Entrepreneurship Education for All
A Special Report by Adam Bluestein and Amy Barrett
Why it's time to take entrepreneurship training out of business schools.
Entrepreneurship education could use some new ideas. One model is the Launch Pad at the University of Miami, which provides hands-on help to students and alumni with promising ideas. Justin Gaither (left) and Dan Thibodeau had a pretty good one. Now they have 16 staff members and 80,000 customers.
In the late 1970s, about 500 colleges and universities offered courses in entrepreneurship. By 2005, more than 2,000 did so. Yet there has been no corresponding surge in start-up activity. "The things we've been trying on campuses have had a marginal impact, if that," says Dane Stangler, a researcher at the Kauffman Foundation. To be sure, there are individual programs that have a proven record of generating real companies. What they generally have in common is a belief that entrepreneurship training is for everyone -- not just M.B.A.'s, but engineers and art students, too.
A good case in point is MIT. The school's students and alumni start 200 to 400 businesses a year. One of the keys to that success is the school's Entrepreneurship Center. Launched in 1991, the center serves the university's five schools, acting as the nexus for entrepreneurship classes, clubs, and activities; connecting business students with scientists; and providing physical space, advice, and access to a network of entrepreneurs and investors -- all with the goal of creating new ventures. "We're the DMZ where the geeks can meet the suits and make companies," says the center's managing director, Bill Aulet.
Few schools, of course, can compete with MIT. The good news is that they don't have to. You don't need to be a tech hub to sell the idea of entrepreneurship as a career choice. Consider a program called The Launch Pad at the University of Miami, a private university in South Florida. Started in 2008, The Launch Pad invites students and alumni to submit a plain-English pitch about an idea for a company. Everyone who pitches an idea gets free advice. About 10 percent of applicants are selected to enter an individualized venture-coaching program, in which they work with volunteers from the local business community. Launch Pad staff helps students as needed, whether with financial projections or presentation skills. "Business is intimidating to people studying something else," says Susan Wills Amat, the program's co-founder. "Business people speak a different language and are very assertive. We get kids who are nervous about sharing and give them confidence and a support system."
In the less than two years since the program started, nearly 500 ideas have been submitted, and 45 businesses have been formed. Only about 20 percent of participants have been business students. Among the breakout companies: a streetwear line, Voler La Rue; Audimated, a social media platform for connecting indie music artists and fans; and Elemental Stereo, which makes stereo systems for golf carts and boats. Dan Thibodeau, co-founder of URoomSurf, a college-roommate matchmaking site, says he and his partner, Justin Gaither, couldn't have done it without help from the center. "Neither of us had ever run an e-commerce company before," says the 24-year-old. Today, URoomSurf has 16 staff members and more than 80,000 registered users.

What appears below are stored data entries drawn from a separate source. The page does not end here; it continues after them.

(** * ai-task-scheduler: the availability-slot search and the scheduling flow

    A shallow embedding of [GoogleCalendarService.findAvailableSlots]
    (src/services/calendar.ts) and of [TaskSchedulingAgent.createAndScheduleTask]
    with its callers ([processMessage] of the same class and [POST /tasks] of
    src/routes/api.ts), followed by the properties of the specification that
    concern them.

    Conventions of the embedding.
    - A JavaScript [Date] is its time value: a [Z] number of milliseconds since
      the epoch.  Invalid dates (NaN time values) and the [TimeClip] range of
      +-8.64e15 ms are outside the model.
    - [durationMinutes] is an integer number of minutes ([Z], any sign).
    - The host time zone of the process (used by [getHours], [getMinutes],
      [setHours], [setMinutes]) is a parameter [tz : TimeZone].
    - The reference zone of the hour checks is America/Los_Angeles, modelled
      with the United States rule in force since 2007.
    - [toLocaleString('en-US', {hour: 'numeric', hour12: false})] prints the
      midnight hour as 24 on engines that resolve [hour12: false] to the h24
      cycle and as 0 on engines that resolve it to h23; the cycle is a
      parameter [hc : HourCycle].
    - A promise is its outcome: [Resolved v] or [Threw message]. *)

From Stdlib Require Import ZArith List Bool String DecimalString Lia Sorted.
Import ListNotations.
Local Open Scope Z_scope.
Set Warnings "-notation-for-abbreviation".

(** ** ECMAScript time values (ECMA-262, "Date objects") *)

Module JSDate.

Definition msPerSecond : Z := 1000.
Definition msPerMinute : Z := 60000.
Definition msPerHour : Z := 3600000.
Definition msPerDay : Z := 86400000.

Definition Day (t : Z) : Z := t / msPerDay.
Definition HourFromTime (t : Z) : Z := (t / msPerHour) mod 24.
Definition MinFromTime (t : Z) : Z := (t / msPerMinute) mod 60.
Definition SecFromTime (t : Z) : Z := (t / msPerSecond) mod 60.
Definition msFromTime (t : Z) : Z := t mod msPerSecond.

Definition MakeTime (hour min sec ms : Z) : Z :=
  hour * msPerHour + min * msPerMinute + sec * msPerSecond + ms.
Definition MakeDate (day time : Z) : Z := day * msPerDay + time.

(** A time zone as ECMA-262 sees it: [LocalTZA(t, true)] gives the offset in
    force at the instant [t]; [LocalTZA(tlocal, false)] gives the offset used to
    read a wall-clock value back (for a skipped or repeated wall-clock value,
    the offset before the transition). *)
Record TimeZone : Type := mkTimeZone {
  tzaOfUTC : Z -> Z;
  tzaOfLocal : Z -> Z
}.

Definition LocalTime (tz : TimeZone) (t : Z) : Z := t + tzaOfUTC tz t.
Definition UTC (tz : TimeZone) (tlocal : Z) : Z := tlocal - tzaOfLocal tz tlocal.

Definition getTime (t : Z) : Z := t.
Definition getHours (tz : TimeZone) (t : Z) : Z := HourFromTime (LocalTime tz t).
Definition getMinutes (tz : TimeZone) (t : Z) : Z := MinFromTime (LocalTime tz t).

(** [date.setMinutes(min)]: seconds and milliseconds are kept. *)
Definition setMinutes (tz : TimeZone) (t min : Z) : Z :=
  let lt := LocalTime tz t in
  UTC tz (MakeDate (Day lt)
            (MakeTime (HourFromTime lt) min (SecFromTime lt) (msFromTime lt))).

(** [date.setMinutes(min, sec, ms)]. *)
Definition setMinutes3 (tz : TimeZone) (t min sec ms : Z) : Z :=
  let lt := LocalTime tz t in
  UTC tz (MakeDate (Day lt) (MakeTime (HourFromTime lt) min sec ms)).

(** [date.setHours(hour, min, sec, ms)]. *)
Definition setHours4 (tz : TimeZone) (t hour min sec ms : Z) : Z :=
  let lt := LocalTime tz t in
  UTC tz (MakeDate (Day lt) (MakeTime hour min sec ms)).

(** [Math.ceil(a / b)] for integers [a] and [b > 0]. *)
Definition ceilDiv (a b : Z) : Z := - ((- a) / b).

(** A zone whose offset never changes (UTC, or any zone without transitions). *)
Definition fixedZone (offsetMs : Z) : TimeZone :=
  mkTimeZone (fun _ => offsetMs) (fun _ => offsetMs).

Definition utcZone : TimeZone := fixedZone 0.

(** An instant is canonical in a zone when reading its wall-clock value back
    gives the instant again (every instant of a fixed zone; in a zone with
    transitions, every instant but those of a repeated wall-clock hour's
    second pass). *)
Definition canonical (tz : TimeZone) (t : Z) : Prop := UTC tz (LocalTime tz t) = t.

(** The zones in which the wall clock goes forward: reading a wall-clock value
    gives a canonical instant, and from a canonical instant a later wall-clock
    value reads as a later instant. *)
Record ForwardZone (tz : TimeZone) : Prop := mkForwardZone {
  utc_canonical : forall tlocal, canonical tz (UTC tz tlocal);
  local_forward : forall t d, canonical tz t -> 0 < d ->
                              t < UTC tz (LocalTime tz t + d)
}.

(** *** Civil calendar, as far as the zone rules need it *)

Definition DaysInYear (y : Z) : Z :=
  if negb (y mod 4 =? 0) then 365
  else if negb (y mod 100 =? 0) then 366
  else if negb (y mod 400 =? 0) then 365
  else 366.

Definition InLeapYear (y : Z) : Z := DaysInYear y - 365.

Definition DayFromYear (y : Z) : Z :=
  365 * (y - 1970) + (y - 1969) / 4 - (y - 1901) / 100 + (y - 1601) / 400.

Definition TimeFromYear (y : Z) : Z := msPerDay * DayFromYear y.

(** The proleptic Gregorian year of a day number (days since 1970-01-01). *)
Definition YearFromDay (day : Z) : Z :=
  let z := day + 719468 in
  let era := z / 146097 in
  let doe := z - era * 146097 in
  let yoe := (doe - doe / 1460 + doe / 36524 - doe / 146096) / 365 in
  let doy := doe - (365 * yoe + yoe / 4 - yoe / 100) in
  let mp := (5 * doy + 2) / 153 in
  yoe + era * 400 + (if mp <? 10 then 0 else 1).

Definition YearFromTime (t : Z) : Z := YearFromDay (Day t).

(** 0 = Sunday; 1970-01-01 was a Thursday. *)
Definition WeekDay (day : Z) : Z := (day + 4) mod 7.

Definition firstSundayOnOrAfter (day : Z) : Z := day + (7 - WeekDay day) mod 7.

(** *** America/Los_Angeles

    Standard time is UTC-8, daylight time UTC-7.  Daylight time starts on the
    second Sunday of March at 02:00 standard time and ends on the first Sunday
    of November at 02:00 daylight time. *)

Definition pstOffset : Z := -8 * msPerHour.
Definition pdtOffset : Z := -7 * msPerHour.

Definition dstStartDay (y : Z) : Z :=
  firstSundayOnOrAfter (DayFromYear y + 59 + InLeapYear y) + 7.
Definition dstEndDay (y : Z) : Z :=
  firstSundayOnOrAfter (DayFromYear y + 304 + InLeapYear y).

Definition laOffsetAt (t : Z) : Z :=
  let y := YearFromTime t in
  if (dstStartDay y * msPerDay + 10 * msPerHour <=? t)
     && (t <? dstEndDay y * msPerDay + 9 * msPerHour)
  then pdtOffset else pstOffset.

Definition laOffsetOfLocal (tlocal : Z) : Z :=
  let y := YearFromTime tlocal in
  if (dstStartDay y * msPerDay + 3 * msPerHour <=? tlocal)
     && (tlocal <? dstEndDay y * msPerDay + 2 * msPerHour)
  then pdtOffset else pstOffset.

Definition losAngeles : TimeZone := mkTimeZone laOffsetAt laOffsetOfLocal.

(** *** The hour printed by [toLocaleString] *)

Inductive HourCycle : Type := H23 | H24.

(** [parseInt(date.toLocaleString('en-US',
      {timeZone: 'America/Los_Angeles', hour: 'numeric', hour12: false}))] *)
Definition pacificHourOf (hc : HourCycle) (t : Z) : Z :=
  let h := HourFromTime (LocalTime losAngeles t) in
  match hc with
  | H23 => h
  | H24 => if h =? 0 then 24 else h
  end.

End JSDate.

Import JSDate.

(** ** The calendar service (src/services/calendar.ts) *)

Module Calendar.

(** The outcome of an awaited promise. *)
Inductive Outcome (A : Type) : Type :=
| Resolved (value : A)
| Threw (message : string).
Arguments Resolved {A} value.
Arguments Threw {A} message.

Definition bind {A B : Type} (m : Outcome A) (k : A -> Outcome B) : Outcome B :=
  match m with
  | Resolved a => k a
  | Threw e => Threw e
  end.

Notation "x <- m ;; k" := (bind m (fun x => k))
  (at level 61, m at next level, right associativity).

Record CalendarEvent : Type := mkEvent {
  event_id : string;
  event_summary : string;
  event_start : Z;
  event_end : Z
}.

Record ScheduleSlot : Type := mkSlot {
  slot_start : Z;
  slot_end : Z;
  slot_available : bool
}.

(** The Google Calendar client, an external collaborator: whether the OAuth
    client holds an access token, the answer of [events.list] (already mapped
    to [CalendarEvent]s) and the answer of [events.insert] (id and link). *)
Record CalendarApi : Type := mkApi {
  hasAccessToken : bool;
  eventsList : Z -> Z -> Outcome (list CalendarEvent);
  eventsInsert : string -> string -> Z -> Z -> Outcome (string * string)
}.

Definition isAuthenticated (api : CalendarApi) : bool := hasAccessToken api.

(** [getEvents] rethrows what the client throws. *)
Definition getEvents (api : CalendarApi) (timeMin timeMax : Z)
  : Outcome (list CalendarEvent) :=
  eventsList api timeMin timeMax.

Definition createEvent (api : CalendarApi) (title description : string)
  (startTime endTime : Z) : Outcome (string * string) :=
  eventsInsert api title description startTime endTime.

Definition schedulingWindowStart : Z := 5.
Definition schedulingWindowEnd : Z := 24.
Definition maxSlotsToCheck : Z := 500.

(** The local variables of [findAvailableSlots] that the loop updates.  Each
    pushed slot holds fresh copies of the cursor and of [slotEnd], so later
    updates of [currentDate] do not reach the slots already collected. *)
Record LoopState : Type := mkState {
  currentDate : Z;
  slotsChecked : Z;
  availableSlots : list ScheduleSlot
}.

Section FindAvailableSlots.

Variable tz : TimeZone.
Variable hc : HourCycle.

(** "Start from the provided start date, rounded to next 30-min slot" *)
Definition initialCursor (startDate : Z) : Z :=
  let minutes := getMinutes tz startDate in
  let roundedMinutes := ceilDiv minutes 30 * 30 in
  if roundedMinutes >=? 60
  then setHours4 tz startDate (getHours tz startDate + 1) 0 0 0
  else setMinutes3 tz startDate roundedMinutes 0 0.

Definition conflictsWith (cur slotEnd : Z) (event : CalendarEvent) : bool :=
  (cur <? event_end event) && (slotEnd >? event_start event).

Definition hasConflict (events : list CalendarEvent) (cur slotEnd : Z) : bool :=
  existsb (conflictsWith cur slotEnd) events.

Definition isWithinSchedulingWindow (cur slotEnd : Z) : bool :=
  (pacificHourOf hc cur >=? schedulingWindowStart)
  && (pacificHourOf hc slotEnd <=? schedulingWindowEnd).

The Launch Pad model is easily replicable, and Amat hopes it will go national. In April, the charitable arm of investment firm the Blackstone Group announced a $2 million grant to bring the Blackstone LaunchPad, modeled on Miami's program, to the Detroit-area campuses of Wayne State University and Walsh College.
Bottom Line Arts and humanities and science students need entrepreneurship education every bit as much as b-schoolers.